Sólo desde la libertad puedo seguir a Dios.
Conviene tener claro cuál es la libertad autentica. Yo dirá que es «hacer lo que tengo que hacer«. «Hacer lo que me apetezca hacer» no será libertad, sino esclavitud del capricho.
Se puede decir que hay dos conceptos de libertad: El primero vendría definido por: «Mi libertad termina donde empieza la libertad del otro«. El segundo podría ser: «La verdad os hará libres«.
Pienso que este segundo concepto de libertad es el auténtico, teniendo en cuenta lo que dice Jesús de sí mismo: «Yo soy el camino, la verdad y la vida«; escogiendo, como camino, a Jesús, encontraré la verdadera libertad, que me llevará a la vida con el Padre, que es lo que, al final, interesa.
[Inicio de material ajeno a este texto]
Lemma RemoveLeafEntryAt_spec d next es i :
  leaf_page d next es → (i < length es)%nat → leaf_page (RemoveLeafEntryAt d i) next (remove_at i es).
Proof.
  intros H Hi. pose proof (leaf_page_list _ _ _ H) as El. destruct H as [Hd Hl Hn Hk Hc _].
  assert (length (remove_at i es) = (length es - 1)%nat) as Hlen.
  { unfold remove_at. rewrite length_app, length_take, length_drop. lia. }
  unfold RemoveLeafEntryAt. rewrite Hk, Nat2Z.id.
  destruct (up_loop_remove (A := Entry) i (length es) d) as (Hw & Hh & E); try done.
  { simpl. lia. }
  rewrite El in E. rewrite u16_small by (rewrite kLeafMaxKeys_eq in Hc; blia).
  apply (leaf_page_intro d); rewrite ?Hlen; (done || lia).
Qed.

Lemma leaf_truncate d next es m :
  leaf_page d next es → (m ≤ length es)%nat → leaf_page (SetKeyCount d (u16 (Z.of_nat m))) next (take m es).
Proof.
  intros H Hm. pose proof (leaf_page_list _ _ _ H) as El. destruct H as [Hd Hl Hn Hk Hc _].
  assert (length (take m es) = m) as Hlen by (rewrite length_take; lia).
  rewrite u16_small by (rewrite kLeafMaxKeys_eq in Hc; blia).
  apply (leaf_page_intro d); rewrite ?Hlen; try done; try lia.
  rewrite <- (na_list_take d (length es)) by done. by rewrite El.
Qed.

Lemma leaf_copy d0 next0 es mid d next :
  leaf_page d0 next0 es → leaf_page d next [] → (mid ≤ length es)%nat →
  let n := (length es - mid)%nat in
  leaf_page
    (SetKeyCount (up_loop (λ j d, SetLeafEntry d j (LeafKeyAt d0 (mid + j)) (LeafRidAt d0 (mid + j))) 0 n d)
       (u16 (Z.of_nat n))) next (drop mid es).
Proof.
  intros H0 [Hd Hl Hn _ _ _] Hm n. pose proof (lp_cap _ _ _ H0) as Hc.
  assert (length (drop mid es) = n) as Hlen by (by rewrite length_drop).
  rewrite u16_small by (rewrite kLeafMaxKeys_eq in Hc; blia).
  destruct (up_loop_copy (A := Entry) d0 mid n d) as (Hw & Hh & E); try done.
  { simpl. lia. }
  apply (leaf_page_intro d); rewrite ?Hlen; try done; try lia.
  apply na_list_eq; [by rewrite Hlen|]. intros j [k r] Hj.
  pose proof (lookup_lt_Some _ _ _ Hj). rewrite E by lia. rewrite lookup_drop in Hj. simpl.
  destruct (leaf_page_at _ _ _ _ _ _ H0 Hj) as [-> ->]. done.
Qed.

(** *** Internal nodes *)

Lemma down_loop_ind (P : Page → Prop) step i n d :
  (∀ j d, (j ≤ n)%nat → P d → P (step j d)) → P d → P (down_loop step i n d).
Proof.
  intros Hs. induction n as [|n IH] in d, Hs |- *; intros Hd; cbn [down_loop]; [done|].
  destruct (i <? S n)%nat; [|done]. apply IH; [intros; apply Hs; (done || lia)|]. by apply Hs.
Qed.

Lemma up_loop_ind (P : Page → Prop) step n d :
  (∀ j d, (j < n)%nat → P d → P (step j d)) → P d → P (up_loop step 0 n d).
Proof.
  unfold up_loop. rewrite Nat.sub_0_r. intros Hs Hd. induction n as [|n IH]; [done|].
  rewrite seq_S, fold_left_app. cbn [fold_left]. apply Hs; [lia|]. apply IH. intros. apply Hs; (done || lia).
Qed.

(** Same keys, same children. *)
Definition same_keys (d d' : Page) : Prop :=
  page_wf d' ∧ ∀ j, (j < Z.to_nat kInternalMaxKeys)%nat → InternalKeyAt d' j = InternalKeyAt d j.
Definition same_children (d d' : Page) : Prop :=
  page_wf d' ∧ ∀ j, (j ≤ Z.to_nat kInternalMaxKeys)%nat → InternalChildAt d' j = InternalChildAt d j.

Lemma same_children_set d d' i v :
  (i < Z.to_nat kInternalMaxKeys)%nat → same_children d d' → same_children d (SetInternalKeyAt d' i v).
Proof.
  intros Hi [Hd He]. split; [by apply (@na_set_wf Z key_array key_array_laws)|]. intros j Hj.
  rewrite <- He by done. unfold InternalChildAt, SetInternalKeyAt.
  apply ReadS_WriteFixed_ne; offsets; rewrite ?Hd; blia.
Qed.

Lemma same_keys_set d d' i v :
  (i ≤ Z.to_nat kInternalMaxKeys)%nat → same_keys d d' → same_keys d (SetInternalChildAt d' i v).
Proof.
  intros Hi [Hd He]. split; [apply (@na_set_wf Z child_array child_array_laws); simpl; [done|lia]|].
  intros j Hj. rewrite <- He by done. unfold InternalKeyAt, SetInternalChildAt.
  apply ReadS_WriteFixed_ne; offsets; rewrite ?Hd; blia.
Qed.

Lemma same_keys_list d d' n :
  same_keys d d' → (n ≤ Z.to_nat kInternalMaxKeys)%nat → @na_list Z key_array d' n = @na_list Z key_array d n.
Proof. intros [_ He] Hn. apply (@na_list_ext Z key_array). intros j ?. apply He. lia. Qed.

Lemma same_children_list d d' n :
  same_children d d' → (n ≤ S (Z.to_nat kInternalMaxKeys))%nat →
  @na_list Z child_array d' n = @na_list Z child_array d n.
Proof. intros [_ He] Hn. apply (@na_list_ext Z child_array). intros j ?. apply He. lia. Qed.

Lemma node_page_intro d0 d n keys children :
  page_wf d → same_header d0 d → IsLeaf d0 = false → @na_list Z key_array d (length keys) = keys →
  @na_list Z child_array d (S (length keys)) = children →
  Z.of_nat (length keys) ≤ kInternalMaxKeys → n = Z.of_nat (length keys) →
  node_page (SetKeyCount d n) keys children.
Proof.
  intros Hd (Hs1 & _ & _) Hl Ek Ec Hc ->. rewrite kInternalMaxKeys_eq in Hc.
  destruct (header_count d (Z.of_nat (length keys))) as (Hw & Hl' & Hk & Hx); [done|blia|].
  destruct (na_list_header 2 d 1 (Z.of_nat (length keys)) (length keys) Hd ltac:(blia)) as (_ & E1 & _).
  destruct (na_list_header 2 d 1 (Z.of_nat (length keys)) (S (length keys)) Hd ltac:(blia)) as (_ & _ & E2).
  split; try done; try congruence.
  - unfold internal_keys. rewrite Hk, Nat2Z.id. unfold SetKeyCount. by rewrite E1.
  - unfold internal_children. rewrite Hk, Nat2Z.id. unfold SetKeyCount. by rewrite E2.
Qed.

Lemma node_page_lists d keys children :
  node_page d keys children →
  @na_list Z key_array d (length keys) = keys ∧ @na_list Z child_array d (S (length keys)) = children.
Proof.
  intros H. rewrite <- (np_keys _ _ _ H) at 2. rewrite <- (np_children _ _ _ H).
  unfold internal_keys, internal_children. by rewrite (np_count _ _ _ H), Nat2Z.id.
Qed.

Lemma length_insert_at {A} i (x : A) l : (i ≤ length l)%nat → length (insert_at i x l) = S (length l).
Proof. intros ?. unfold insert_at. rewrite length_app, length_take. simpl. rewrite length_drop. lia. Qed.

Lemma InsertInternalKeyChildAt_spec d keys children i k c :
  node_page d keys children → (i ≤ length keys)%nat → Z.of_nat (length keys) < kInternalMaxKeys →
  in_i64 k → in_i32 c →
  node_page (InsertInternalKeyChildAt d i k c) (insert_at i k keys) (insert_at (S i) c children).
Proof.
  intros H Hi Hc Hk Hch. destruct (node_page_lists _ _ _ H) as [Ek Ec]. destruct H as [Hd Hl Hn _ _ _].
  unfold InsertInternalKeyChildAt. rewrite Hn, Nat2Z.id. set (n := length keys) in *.
  set (d1 := SetInternalKeyAt _ i k).
  destruct (@na_insert Z key_array key_array_laws i n d k) as (Hw1 & Hh1 & E1); try done; [simpl; lia|].
  change (na_set _ _ _) with d1 in Hw1, Hh1, E1.
  assert (same_children d d1) as Hsc.
  { unfold d1. apply same_children_set; [lia|]. apply down_loop_ind; [|done].
    intros j d' Hj Hd'. apply same_children_set; [lia|done]. }
  set (d2 := SetInternalChildAt _ (i + 1) c).
  destruct (@na_insert Z child_array child_array_laws (i + 1) (n + 1) d1 c) as (Hw2 & Hh2 & E2); try done; [simpl; lia|lia|].
  change (na_set _ _ _) with d2 in Hw2, Hh2, E2.
  assert (same_keys d1 d2) as Hsk.
  { unfold d2. apply same_keys_set; [lia|]. apply down_loop_ind; [|done].
    intros j d' Hj Hd'. apply same_keys_set; [lia|done]. }
  rewrite u16_small by (rewrite kInternalMaxKeys_eq in Hc; blia).
  assert (length (insert_at i k keys) = S n) as Hlen by (by apply length_insert_at).
  apply (node_page_intro d); rewrite ?Hlen; try done.
  - by etrans.
  - rewrite (same_keys_list d1) by (done || lia). by rewrite E1, Ek.
  - replace (S (S n)) with (S (n + 1)) by lia. rewrite E2, (same_children_list d) by (done || lia).
    replace (n + 1)%nat with (S n) by lia. rewrite Ec. f_equal. lia.
  - lia.
  - lia.
Qed.

(** Keeping the first [m] keys. *)
Lemma node_truncate d keys children m :
  node_page d keys children → (m ≤ length keys)%nat →
  node_page (SetKeyCount d (u16 (Z.of_nat m))) (take m keys) (take (S m) children).
Proof.
  intros H Hm. destruct (node_page_lists _ _ _ H) as [Ek Ec]. destruct H as [Hd Hl Hn Hc _ _].
  assert (length (take m keys) = m) as Hlen by (rewrite length_take; lia).
  rewrite u16_small by (rewrite kInternalMaxKeys_eq in Hc; blia).
  apply (node_page_intro d); rewrite ?Hlen; try done; try lia.
  - rewrite <- (@na_list_take Z key_array d (length keys)) by done. by rewrite Ek.
  - rewrite <- (@na_list_take Z child_array d (S (length keys))) by lia. by rewrite Ec.
Qed.

(** Copying the keys after [mid] and the children right of them. *)
Lemma node_copy d0 keys children mid d :
  node_page d0 keys children → page_wf d → IsLeaf d = false → (mid < length keys)%nat →
  let n := (length keys - mid - 1)%nat in
  let d1 := up_loop (λ j d, SetInternalKeyAt d j (InternalKeyAt d0 (mid + 1 + j))) 0 n d in
  let d2 := up_loop (λ j d, SetInternalChildAt d j (InternalChildAt d0 (mid + 1 + j))) 0 (n + 1) d1 in
  node_page (SetKeyCount d2 (u16 (Z.of_nat n))) (drop (S mid) keys) (drop (S mid) children).
Proof.
  intros H Hd Hl Hm n d1 d2. pose proof (np_cap _ _ _ H) as Hc. pose proof (node_page_length _ _ _ H) as Hlc.
  assert (length (drop (S mid) keys) = n) as Hlen by (rewrite length_drop; unfold n; lia).
  destruct (@up_loop_copy Z key_array key_array_laws d0 (mid + 1) n d) as (Hw1 & Hh1 & E1);
    [done|simpl; unfold n; lia|]. change (up_loop _ _ _ _) with d1 in Hw1, Hh1, E1.
  destruct (@up_loop_copy Z child_array child_array_laws d0 (mid + 1) (n + 1) d1) as (Hw2 & Hh2 & E2);
    [done|simpl; unfold n; lia|]. change (up_loop _ _ _ _) with d2 in Hw2, Hh2, E2.
  assert (same_keys d1 d2) as Hsk.
  { unfold d2. apply (up_loop_ind (same_keys d1)); [|by split]. intros j d' Hj Hd'. apply same_keys_set; [unfold n in *; lia|done]. }
  rewrite u16_small by (rewrite kInternalMaxKeys_eq in Hc; unfold n; blia).
  apply (node_page_intro d); rewrite ?Hlen; try done; try (unfold n; lia).
  - by etrans.
  - rewrite (same_keys_list d1) by (done || unfold n; lia).
    apply (@na_list_eq Z key_array); [done|]. intros j x Hx. pose proof (lookup_lt_Some _ _ _ Hx).
    rewrite E1 by lia. rewrite lookup_drop in Hx. rewrite Nat.add_1_r. by apply (node_page_key _ _ _ _ _ H).
  - apply (@na_list_eq Z child_array); [rewrite length_drop; unfold n; lia|].
    intros j x Hx. pose proof (lookup_lt_Some _ _ _ Hx) as Hj. rewrite length_drop in Hj.
    rewrite E2 by (unfold n; lia). rewrite lookup_drop in Hx. rewrite Nat.add_1_r.
    by apply (node_page_child _ _ _ _ _ H).
Qed.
Junto a la libertad, se encuentra un concepto que puede ser menos agradable, si quiero hacer lo que me apetezca: la responsabilidad. Tendré que aceptar las consecuencias que se derivan del uso de mi libertad. Diría que hay que usar la libertad de una forma responsable, aún a nivel humano.
Dispondré de la autentica libertad en tanto acate la voluntad de Dios y seré libre cualquiera que se la situación en me encuentre.
Dios es en sí infinita libertad, la libertad total, que usa exclusivamente para hacer el bien, para regalar, a manos llenas, el Amor.
Jesús es Modelo de libertad.
Desde su libertad de Dios-Hijo y, movido por el Amor, se encarna en el seno de María, haciéndose hombre. Nace en una cueva, vive treinta años trabajando duro y ganando poco.
Durante unos tres años pasa por Israel haciendo el bien; confiesa que no tiene dónde reclinar la cabeza; se aloja en casas prestadas. En la oración en el huerto acepta, con libertad, plenamente la voluntad del Padre. Es condenado a muerte, sufre azotes e insultos y, al final, muere en la cruz. A lo largo de su vida y en esos momentos de sufrimiento es libre y puede en Él amor y el deseo de cumplir la voluntad del Padre.
Otro ejemplo de libertad es Abraham.
Dios le pide que salga de su tierra, abandone a sus padres y marche a la tierra que le indicará, y Abraham obedece libremente. A todo lo largo de su vida, puede volverse atrás, pero, -desde la libertad obediente- no lo hace. Dios le pide que le ofrezca en sacrificio a su único hijo, Isaac, y no lo duda: llega hasta el final, en el que un ángel le para la mano cuando el cuchillo descendía sobre Isaac. Dios le premia haciéndole padre de incontables pueblos.
Moisés se presenta libremente ante el faraón para pedirle que deje salir de Egipto al pueblo judío, que se encuentra allí esclavo. Con ayuda del Señor lo consigue.
Durante cuarenta años guía su pueblo por el desierto, con dificultades; tiene encuentros cara a cara con Dios y recibe las tablas de la ley, en las que están escritos los diez mandamientos.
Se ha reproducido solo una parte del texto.